For Warwick police officer-in-charge Jamie Deacon, the Southern Downs’ increase in road deaths in the past year, despite the lockdown period, should ring alarm bells for the community.

“Most crashes can be avoided – there’s usually a causal factor involved, and it’s usually something to do with the driving behaviour of one party,” Snr Sgt Deacon said.

“If we can eliminate that error in judgment, or those driving behaviour issues – well, we aren’t going to be able to prevent all crashes, but a large number of them should be preventable.”

According to the Department of Transport and Main Roads, Queensland’s crash data indicates the “fatal five” – distraction, intoxication, fatigue, speeding, and not wearing a seatbelt – are a factor in one of every two fatal accidents.

Even though the coronavirus will prevent police officers from more directly engaging with the community this week, Snr Sgt Deacon said patrols would increase, along with online and social media workshops.

“We’re doing enforcement every day, so you’ll probably see a few more units out with RBTs, stop signs, speed regulation, and life-endangering offences in general,” he said.

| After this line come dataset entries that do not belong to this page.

(* ===== verification/InterleaveCalls.v ===== *)
(** * Calls and replies when handlers are interrupted

    [Router.reply_correlation] is about the router's operations, one after the
    other.  Here they are parts of the handlers of src/src/multiplexer.rs, which
    the tasks of clients interrupt: between drawing a serial, sending the call
    and recording it anything may happen that a task does.  The theorem says
    what every interleaving of the whole multiplexer sends to the buses and
    delivers to clients, input by input, that calls of clients that stay are
    answered or forwarded, and that replies find their callers. *)

From S2P Require Import Prelude RustStr Zbus SimpleZbus Errors Message Routing NameQueue SerialMap MatchRules MatchRuleProofs Portal World SimpleEnv Router Multiplexer MuxCalls Interleave InterleaveRules.

#[local] Open Scope Z_scope.

(** ** What is sent and delivered *)

(** The clients that stay, with their unique names. *)
Class Staying := stays : Z -> string -> Prop.

Section Traffic.
Context {ZB : Zbus} {ZL : ZbusLaws} {E : Env} {St : Staying}.

Definition visible (e : Event) : Prop :=
  match e with EvSend _ _ | EvDeliver _ _ => True | _ => False end.

#[export] Instance visible_dec e : Decision (visible e).
Proof. destruct e; apply _. Defined.

(** From [w] to [w'] the messages [l] were sent or delivered. *)
Definition emits (l : list Event) (w w' : World) : Prop :=
  exists evs, log w' = log w ++ evs /\ filter visible evs = l.

Lemma emits_nil w w' : log w' = log w -> emits [] w w'.
Proof. intros Hl. exists []. by rewrite app_nil_r. Qed.

Lemma emits_trans l1 l2 w1 w2 w3 : emits l1 w1 w2 -> emits l2 w2 w3 -> emits (l1 ++ l2) w1 w3.
Proof.
  intros (e1 & H1 & F1) (e2 & H2 & F2). exists (e1 ++ e2). by rewrite H2, H1, app_assoc, filter_app, F1, F2.
Qed.

(** The router is left alone, nobody who stays is disconnected, and what is sent
    or delivered is of the kind [D]. *)
Record traffic (D : Event -> Prop) (w w' : World) : Prop := mkTraffic {
  tr_gen r : gen r w' = gen r w;
  tr_pending : serials_pending (mux w') = serials_pending (mux w);
  tr_stays c u : stays c u -> connected c u (mux w) -> connected c u (mux w');
  tr_emits : exists l, emits l w w' /\ Forall D l;
}.

#[export] Instance traffic_preorder D : PreOrder (traffic D).
Proof.
  split.
  - intros w. split; [done | done | done |]. exists []. split; [by apply emits_nil | constructor].
  - intros w1 w2 w3 [G1 P1 S1 (l1 & E1 & D1)] [G2 P2 S2 (l2 & E2 & D2)]. split; [congruence | congruence | auto |].
    exists (l1 ++ l2). split; [by eapply emits_trans | by apply Forall_app].
Qed.

Lemma traffic_mono (D D' : Event -> Prop) w w' : (forall e, D e -> D' e) -> traffic D w w' -> traffic D' w w'.
Proof. intros HD [G P S (l & He & Hl)]. split; [done | done | done |]. exists l. split; [done | by eapply Forall_impl]. Qed.

(** Nothing is sent or delivered. *)
Definition apart : World -> World -> Prop := traffic (fun _ => False).

Lemma apart_traffic D w w' : apart w w' -> traffic D w w'.
Proof. by apply traffic_mono. Qed.

Lemma apart_emits w w' : apart w w' -> emits [] w w'.
Proof. intros [_ _ _ (l & He & Hl)]. destruct l as [|e l]; [done | by apply Forall_cons in Hl as []]. Qed.

Definition within {A} (D : Event -> Prop) (m : M A) : Prop := forall w, traffic D w (m w).2.

Section Within.
Context (D : Event -> Prop).

Lemma within_ret {A} (a : A) : within D (ret a).
Proof. by intros w. Qed.

Lemma within_get {A} (f : Multiplexer -> A) : within D (get f).
Proof. by intros w. Qed.

Lemma within_now : within D now.
Proof. by intros w. Qed.

Lemma within_bind {A B} (m : M A) (k : A -> M B) :
  within D m -> (forall a, within D (k a)) -> within D (bind m k).
Proof. intros Hm Hk w. unfold bind. specialize (Hm w). destruct (m w) as [a w1]. etrans; [exact Hm | apply Hk]. Qed.

Lemma traffic_log s l evs : Forall D (filter visible evs) -> traffic D (mkWorld s l) (mkWorld s (l ++ evs)).
Proof. intros HD. split; [done | done | done |]. eexists. split; [by exists evs | done]. Qed.

Lemma within_call r req : within D (call_method r req).
Proof. intros [s l]. apply traffic_log. constructor. Qed.

Lemma within_emit e : (visible e -> D e) -> within D (emit e).
Proof. intros He [s l]. apply traffic_log. cbn. case_decide; repeat constructor. auto. Qed.

Lemma within_send c msg : D (EvDeliver c msg) -> within D (send_to c msg).
Proof. intros Hd [s l]. unfold send_to. case_match; [| done]. apply traffic_log. by repeat constructor. Qed.

Lemma traffic_mux s s' l :
  (forall r, conn r s' = conn r s) -> serials_pending s' = serials_pending s ->
  (forall c u, stays c u -> connected c u s -> connected c u s') -> traffic D (mkWorld s l) (mkWorld s' l).
Proof.
  intros Hc Hp Hs. split; [| done | done | exists []; split; [by apply emits_nil | constructor]].
  intros r. unfold gen. cbn [mux]. by rewrite Hc.
Qed.

Lemma within_modify f :
  (forall s, (forall r, conn r (f s) = conn r s) /\ serials_pending (f s) = serials_pending s /\
     forall c u, stays c u -> connected c u s -> connected c u (f s)) ->
  within D (modify f).
Proof. intros Hf [s l]. by apply traffic_mux; apply Hf. Qed.

Lemma within_update {S A} (read : Multiplexer -> S) write (f : S -> S * A) :
  (forall x s, (forall r, conn r (write x s) = conn r s) /\ serials_pending (write x s) = serials_pending s /\
     clients (write x s) = clients s) ->
  within D (update read write f).
Proof.
  intros Hf [s l]. unfold update. cbn [mux log]. destruct (f (read s)) as [x a].
  destruct (Hf x s) as (Hc & Hp & Hcl). apply traffic_mux; [done | done |]. intros c u _. unfold connected. by rewrite Hcl.
Qed.

Lemma within_table f : within D (update_table f).
Proof. apply within_modify. intros s. split_and!; [by intros [] | done | done]. Qed.

Lemma within_client c f : (forall i, unique_name (f i) = unique_name i) -> within D (update_client c f).
Proof.
  intros Hf. apply within_modify. intros s. split_and!; [done | done |]. intros d u _ Hd.
  by apply (quiet_update_client d u c f Hf (mkWorld s [])).
Qed.
End Within.
End Traffic.

Ltac flow :=
  repeat first
    [ done
    | apply within_ret | apply within_get | apply within_now | apply within_call
    | apply within_table | apply within_client; done
    | apply within_send; done
    | apply within_update; done
    | apply within_modify; done
    | apply within_bind; [| intros ?]
    | case_match ].

(** ** Handlers that do not forward *)

Section Calm.
Context {ZB : Zbus} {ZL : ZbusLaws} {E : Env} {St : Staying}.

Definition to_client (c : Z) (e : Event) : Prop := match e with EvDeliver d _ => d = c | _ => False end.
Definition delivery (e : Event) : Prop := match e with EvDeliver _ _ => True | _ => False end.

Definition flows {A} (D : Event -> Prop) (p : Prog A) : Prop := all_steps (traffic D) p.

Lemma flows_bind {A B} D (p : Prog A) (k : A -> Prog B) : flows D p -> (forall a, flows D (k a)) -> flows D (pbind p k).
Proof. induction p as [a|f k' IH]; intros Hp Hk; [apply Hk |]. intros w. destruct (Hp w). split; [done | by apply IH]. Qed.

Lemma flows_Act {A B} D (m : M B) (k : B -> Prog A) : within D m -> (forall b, flows D (k b)) -> flows D (Act m k).
Proof. intros Hm Hk w. split; [apply Hm | apply Hk]. Qed.

Lemma flows_act {A} D (m : M A) : within D m -> flows D (act m).
Proof. intros Hm. by apply flows_Act. Qed.

Lemma within_reply c msg body : within (to_client c) (send_reply_to_client c msg body).
Proof. unfold send_reply_to_client. flow. Qed.

Lemma within_error c msg name text : within (to_client c) (send_error_to_client c msg name text).
Proof. unfold send_error_to_client. flow. Qed.

Lemma within_with_body t c msg k :
  (forall v, within (to_client c) (k v)) -> within (to_client c) (with_body t c msg k).
Proof. intros Hk. unfold with_body. case_match; [done | apply within_error]. Qed.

“It’s easy to police things like your seatbelt, speed, drink and drug driving, but it is more problematic with fatigue or mobile phones – you need that individual responsibility there.

“The whole point of this is to raise awareness for those in the community to take care of their own driving behaviour.”

This year, roads across the Warwick area have already claimed the lives of a number of residents, including a young Freestone man.

Queensland Government’s most recent crash data, dated up to 2018, reveals the Cunningham Highway to be the worst site for accidents within the 4370 area, with 58 per cent of fatalities occurring there.

Warwick-Allora Rd, Warwick-Killarney Rd, and New England Highway were the next most common accident black spots.